Which leads me to the observation that a poem can seem to be technically polished—the "sounds" can seem right, the images can seem to be arresting—but if it's not "true" to itself, it remains "bad poetry." In the original version, the poem was much more "lush" & dream-like, but it really called for a more direct presentation. While technique is crucial, technique by itself can't redeem a poem that's untrue to itself. What this poem "wanted" to be about was a moment that passed between a friend & myself many years ago; in a sense that moment encapsulated much about our relationship—misunderstood "rejections" springing from self-consciousness & jealously guarded personae coupled with a tendency to "poeticize" events & to become trapped in imagined narratives. Such "imagined narratives" are perhaps an inherent danger of the poetic course I've pursued for the past 30 years & more.

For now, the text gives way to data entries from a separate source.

(** * Event-based hazard and damage calculators: a shallow embedding

    The development follows four source files:

    - [openquake/calculators/event_based.py]         (module [EventBased])
    - [openquake/calculators/event_based_damage.py]  (module [EventBasedDamage])
    - [openquake/hazardlib/gsim/can15/western.py]    (module [Western])
    - [openquake/hazardlib/gsim/stewart_2016.py]     (module [Stewart])

    The definitions come first, then concrete inputs for the examples,
    then the properties, one module per component.

    Conventions.  Python integers are [Z]; numpy [float64]/[float32] cells
    are idealised as exact rationals in canonical form ([Qc], Leibniz
    equality, computable), so that the algebra of the complement rule can
    be stated; rounding is outside the model.  A Python [dict] is a
    [gmap]; a method that mutates [self] is a function on the record
    [calc]; a Python exception is a value of [exn]. *)

From stdpp Require Import gmap strings list fin_maps numbers sorting pretty.
From Stdlib Require Import QArith Qcanon Lia Lra Lqa.
From Stdlib Require Reals Qreals.

Local Open Scope Z_scope.

(** ** Python exceptions *)

Inductive fmt_arg := ArgZ (z : Z) | ArgS (s : string).

(** An exception carries its message template and the values
    interpolated by [%]. *)
Inductive exn :=
| RuntimeError (template : string) (args : list fmt_arg)
| ValueError (template : string) (args : list fmt_arg)
| KeyError (key : fmt_arg)
| IndexError (index : Z)
| AssertionError (args : list fmt_arg).

#[global] Instance fmt_arg_eq_dec : EqDecision fmt_arg.
Proof. solve_decision. Defined.
#[global] Instance exn_eq_dec : EqDecision exn.
Proof. solve_decision. Defined.

(** Error monad on [exn + A]. *)
Definition ebind {A B} (m : exn + A) (f : A → exn + B) : exn + B :=
  match m with inl e => inl e | inr a => f a end.
Notation "x <-! m ; k" := (ebind m (λ x, k))
  (at level 100, m at next level, right associativity, only parsing).

(** Python's [for x in xs: acc = f(acc, x)] where [f] may raise. *)
Fixpoint efold {A S} (f : S → A → exn + S) (s : S) (xs : list A) : exn + S :=
  match xs with
  | [] => inr s
  | x :: xs' => s' <-! f s x; efold f s' xs'
  end.

(** Python's [[f(x) for x in xs]] where [f] may raise: the first
    exception ends the loop. *)
Fixpoint emap {A B} (f : A → exn + B) (xs : list A) : exn + list B :=
  match xs with
  | [] => inr []
  | x :: xs' => y <-! f x; ys <-! emap f xs'; inr (y :: ys)
  end.

(** A result that is an [IndexError]. *)
Definition raises_index {A} (r : exn + A) : Prop :=
  ∃ i, r = inl (IndexError i).

(** ** Exact arithmetic on cells *)

Module Numeric.
Local Open Scope Qc_scope.

(** Moves an order statement on [Qc] to the underlying [Q]. *)
Ltac qc2q :=
  unfold Qcle, Qclt, Qcminus, Qcplus, Qcopp, Qcmult, Q2Qc in *;
  simpl this in *; repeat (rewrite ?Qred_correct in * ).

Definition in_unit (x : Qc) : Prop := 0 <= x ∧ x <= 1.

#[global] Instance in_unit_dec x : Decision (in_unit x).
Proof.
  unfold in_unit.
  destruct (Qclt_le_dec x 0) as [H|H].
  - right. intros [H0 _]. exact (Qcle_not_lt _ _ H0 H).
  - destruct (Qclt_le_dec 1 x) as [H'|H'].
    + right. intros [_ H1]. exact (Qcle_not_lt _ _ H1 H').
    + left. split; assumption.
Defined.

(** Closes [in_unit q] and [Forall in_unit l] on literals. *)
Ltac unit_cells :=
  repeat (apply List.Forall_cons; [split; vm_compute; discriminate|]);
  first [apply List.Forall_nil | split; vm_compute; discriminate].

(** Decimal literals of the sources. *)
Definition dec (num : Z) (den : positive) : Qc := Q2Qc (num # den).
End Numeric.
Export Numeric.

(** ** [openquake/calculators/event_based.py] *)

Module EventBased.
Local Open Scope Qc_scope.
Local Open Scope Z_scope.

(** [TWO32 = 2 ** 32] *)
Definition TWO32 : Z := 2 ^ 32.

(** *** Events and ruptures *)

(** A row of [stored_event_dt]. *)
Record event_rec := mk_event {
  eid : Z; rup_serial : Z; ev_grp_id : Z; year : Z; ses : Z; sample : Z }.

(** An element of [ebr.events]. *)
Record eb_event := mk_eb_event { e_eid : Z; e_ses : Z; e_sample : Z }.

Record EBRupture := mk_ebr {
  serial : Z; grp_id : Z; events : list eb_event }.

#[global] Instance event_rec_eq_dec : EqDecision event_rec.
Proof. solve_decision. Defined.
#[global] Instance eb_event_eq_dec : EqDecision eb_event.
Proof. solve_decision. Defined.
#[global] Instance EBRupture_eq_dec : EqDecision EBRupture.
Proof. solve_decision. Defined.

(** The list [events] built by the loop of [get_events] (lines
    57-63): one record per event of each rupture, [year = 0].  The
    events table is kept with the records as they are built, that is,
    for records that fit the stored type; the conversion of line 64 is
    [get_events_array]. *)
Definition get_events (ebruptures : list EBRupture) : list event_rec :=
  ebr ← ebruptures;
  event ← events ebr;
  [ mk_event (e_eid event) (serial ebr) (grp_id ebr) 0
             (e_ses event) (e_sample event) ].

(** The record type [readinput.stored_event_dt], which is declared
    outside these sources.  Converting a record to it keeps a record
    whose fields fit; what happens to another one (an exception or
    wrapped fields) is left open. *)
Class StoredEventDt := {
  fits_dt : event_rec → Prop;
  as_stored : event_rec → exn + event_rec;
  as_stored_fits : ∀ ev, fits_dt ev → as_stored ev = inr ev }.

(** [get_events] with line 64:
    [numpy.array(events, readinput.stored_event_dt)]. *)
Definition get_events_array `{StoredEventDt} (ebruptures : list EBRupture)
  : exn + list event_rec :=
  emap as_stored (get_events ebruptures).

(** *** Probability maps *)

(** [ProbabilityMap(L)]: site id -> curve of [shape_y] levels (the
    second axis has length 1 and is always indexed at 0). *)
Record ProbabilityMap := mk_pmap {
  shape_y : nat;
  curves : gmap Z (list Qc) }.

(** [pmap.setdefault(sid, value)]: the stored curve, or a fresh curve
    filled with [value] which is also stored. *)
Definition setdefault (sid : Z) (value : Qc) (pm : ProbabilityMap)
  : list Qc * ProbabilityMap :=
  match curves pm !! sid with
  | Some c => (c, pm)
  | None =>
      let c := replicate (shape_y pm) value in
      (c, mk_pmap (shape_y pm) (<[sid := c]> (curves pm)))
  end.

(** [imtls]: the [DictArray] of intensity levels; [imtls(imt)] is the
    slice [start:stop] of the levels of [imt] in the flat array. *)
Record DictArray := mk_imtls {
  slicedic : gmap string (nat * nat);
  array_len : nat }.

(** The complement rule of line 331, on one cell. *)
Definition merge_cell (q p : Qc) : Qc := (1 - (1 - q) * (1 - p))%Qc.

(** Length of the view [array[start:stop]] of an array of [n] cells. *)
Definition view_len (sl : nat * nat) (n : nat) : nat :=
  (Nat.min sl.2 n - Nat.min sl.1 n)%nat.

Of course, when we continue to cast events in a false light, that's when poetry becomes deception in the sense stated by various philosophers—when we cast events in the light of awareness, that's when poetry can, I believe, be part of healing. This all has been part of an ongoing argument with myself about poetry for more than 20 years.
On a lighter note, I've been thrilled to see all the poems being written in the blogging community I feel a part of, & I think Sandra's Original Poetry Sunday will not only highlight this, but also inspire others to try their hand as well.
I hope you enjoy this & all the other Original Poetry Sunday posts.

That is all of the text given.